Карусель почти остановилась. Раскрутить бы её снова, разогнать посильнее.

Гэвин оттянул кофту, разглядывая расплывшееся по ней свежее кровавое пятно. Ничего страшного, заштопанная дырка на животе быстро заживёт, но бегать и скакать точно не стоит.

— Подвал был закрыт изнутри, — покинувший одним прыжком сиденье Ричард крутил карусель. Без энтузиазма, но очень сосредоточенно. — Почему она вернулась? Почему не покинула дом?

— Почему закрылась сама и позволила запереть себя умирающему засранцу и снаружи тоже? Позволила ему на последнем издыхании поставить на крышку огромный шкаф, навсегда отрезая путь к свободе?

Диод ослепил на мгновение красным. Гэвин фыркнул.

— Да, сэр. Почему?

Сплошное «почему». У Гэвина определенно выдался трудный день. Почему, почему…

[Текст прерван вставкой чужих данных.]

Lemma lookup_bind_at {A B} (f : A → list B) l1 y l2 (j : nat) x : f y !! j = Some x →
  ((l1 ++ y :: l2) ≫= f) !! (length (l1 ≫= f) + j)%nat = Some x.
Proof.
  intros Hx. rewrite bind_app, lookup_app_r by lia.
  replace (length (l1 ≫= f) + j - length (l1 ≫= f))%nat with j by lia.
  cbn [mbind list_bind]. apply lookup_app_l_Some, Hx.
Qed.

Lemma bind_app_perm {A B} (f g : A → list B) l : l ≫= (λ x, f x ++ g x) ≡ₚ (l ≫= f) ++ (l ≫= g).
Proof.
  induction l as [|x l IH]; [done|]. cbn [mbind list_bind]. rewrite IH, !app_assoc. f_equiv.
  rewrite <-!app_assoc. f_equiv. apply Permutation_app_comm.
Qed.

Lemma sorted_app {A} (R : relation A) l1 l2 : StronglySorted R l1 → StronglySorted R l2 →
  (∀ x y, x ∈ l1 → y ∈ l2 → R x y) → StronglySorted R (l1 ++ l2).
Proof.
  intros Hs1 Hs2 HR. induction Hs1 as [|x l1 Hs IH Hall]; [done|]. simpl. constructor.
  - apply IH. intros y z Hy. apply HR. by right.
  - apply Forall_app. split; [done|]. apply Forall_forall. intros y Hy. apply HR; [left|done].
Qed.

(** ** Interleavings *)

Lemma interleave_perm {A} sched (ls : list (list A)) : interleave sched ls ≡ₚ concat ls.
Proof.
  revert ls. induction sched as [|t sched IH]; intros ls; [done|]. simpl.
  destruct (ls !! t) as [[|x l]|] eqn:E; [apply IH| |apply IH]. rewrite IH.
  rewrite insert_take_drop by (by eapply lookup_lt_Some). rewrite <-(take_drop_middle ls t _ E) at 3.
  rewrite !concat_app. simpl. by rewrite Permutation_middle.
Qed.

(** Lists whose elements carry the index of their list, from [k] on. *)
Lemma concat_filter_tag {A} (ls : list (list (nat * A))) (k t : nat) :
  (∀ (u : nat) l x, ls !! u = Some l → x ∈ l → x.1 = (k + u)%nat) →
  filter (λ x, x.1 = t) (concat ls) = if decide (k ≤ t)%nat then default [] (ls !! (t - k)%nat) else [].
Proof.
  revert k. induction ls as [|l ls IH]; intros k Htag; simpl.
  { by destruct (decide _). }
  rewrite filter_app, (IH (S k)).
  2: { intros u l' x Hl Hx. rewrite (Htag (S u) l' x Hl Hx). lia. }
  assert (∀ x, x ∈ l → x.1 = k) as Hl by (intros x Hx; rewrite (Htag 0%nat l x) by done; lia).
  destruct (decide (t = k)) as [->|Hne].
  - rewrite (decide_False (P := (S k ≤ k)%nat)), decide_True, Nat.sub_diag, app_nil_r by lia. simpl.
    clear -Hl. induction l as [|x l IH]; [done|]. rewrite filter_cons, decide_True by (apply Hl; left).
    f_equal. apply IH. intros y Hy. apply Hl. by right.
  - assert (filter (λ x, x.1 = t) l = []) as ->.
    { clear -Hl Hne. induction l as [|x l IH]; [done|].
      rewrite filter_cons, decide_False by (rewrite (Hl x) by left; lia).
      apply IH. intros y Hy. apply Hl. by right. }
    simpl. destruct (decide (S k ≤ t)%nat), (decide (k ≤ t)%nat); try lia; [|done].
    replace (t - k)%nat with (S (t - S k)) by lia. done.
Qed.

Потому, что покушение на убийство другого человека – действие по умолчанию неприемлемое. Потому, что запугать и убедить в чём угодно уничтоженного морально человека с жизненным опытом одиннадцатилетки проще простого. Много всяких «потому».

— Потому, что она выбрала самый понятный ей и простой вариант. Вернулась в безопасность. Туда, где ей самое, установленное нормой, место. Спросишь у неё потом сам, если заговорит.

Карусель замедлилась. Гэвин заёрзал – ему понравилось кататься по кругу со скоростью шагающего рядом Ричарда. Понравилось трепать языком, находясь рядом.

— Ты задаёшься слишком сложными вопросами, жестянка. Кончай почемучкать. И перестань думать о всяком дерьме. Зачем ты вообще об этом думаешь? И не такого успеешь насмотреться. Привыкнешь.

Или нет.

Гэвин не привык. Перестал остро реагировать и переживать, но не привык.

Как не привык и к тому, что на холодных андроидах снег не таял, а накрывал мягкие волосы рыхлой белой шапкой. К тёплым людям снег податливо прилипал и тут же обращался в воду, оставляя на озябшей ладони крупные капли.

— Кожаный, приём, — Ричард, молча крутивший карусель, вдруг скрежетнул динамиками, тонко свистнул на последнем слоге. — Жестянка вызывает.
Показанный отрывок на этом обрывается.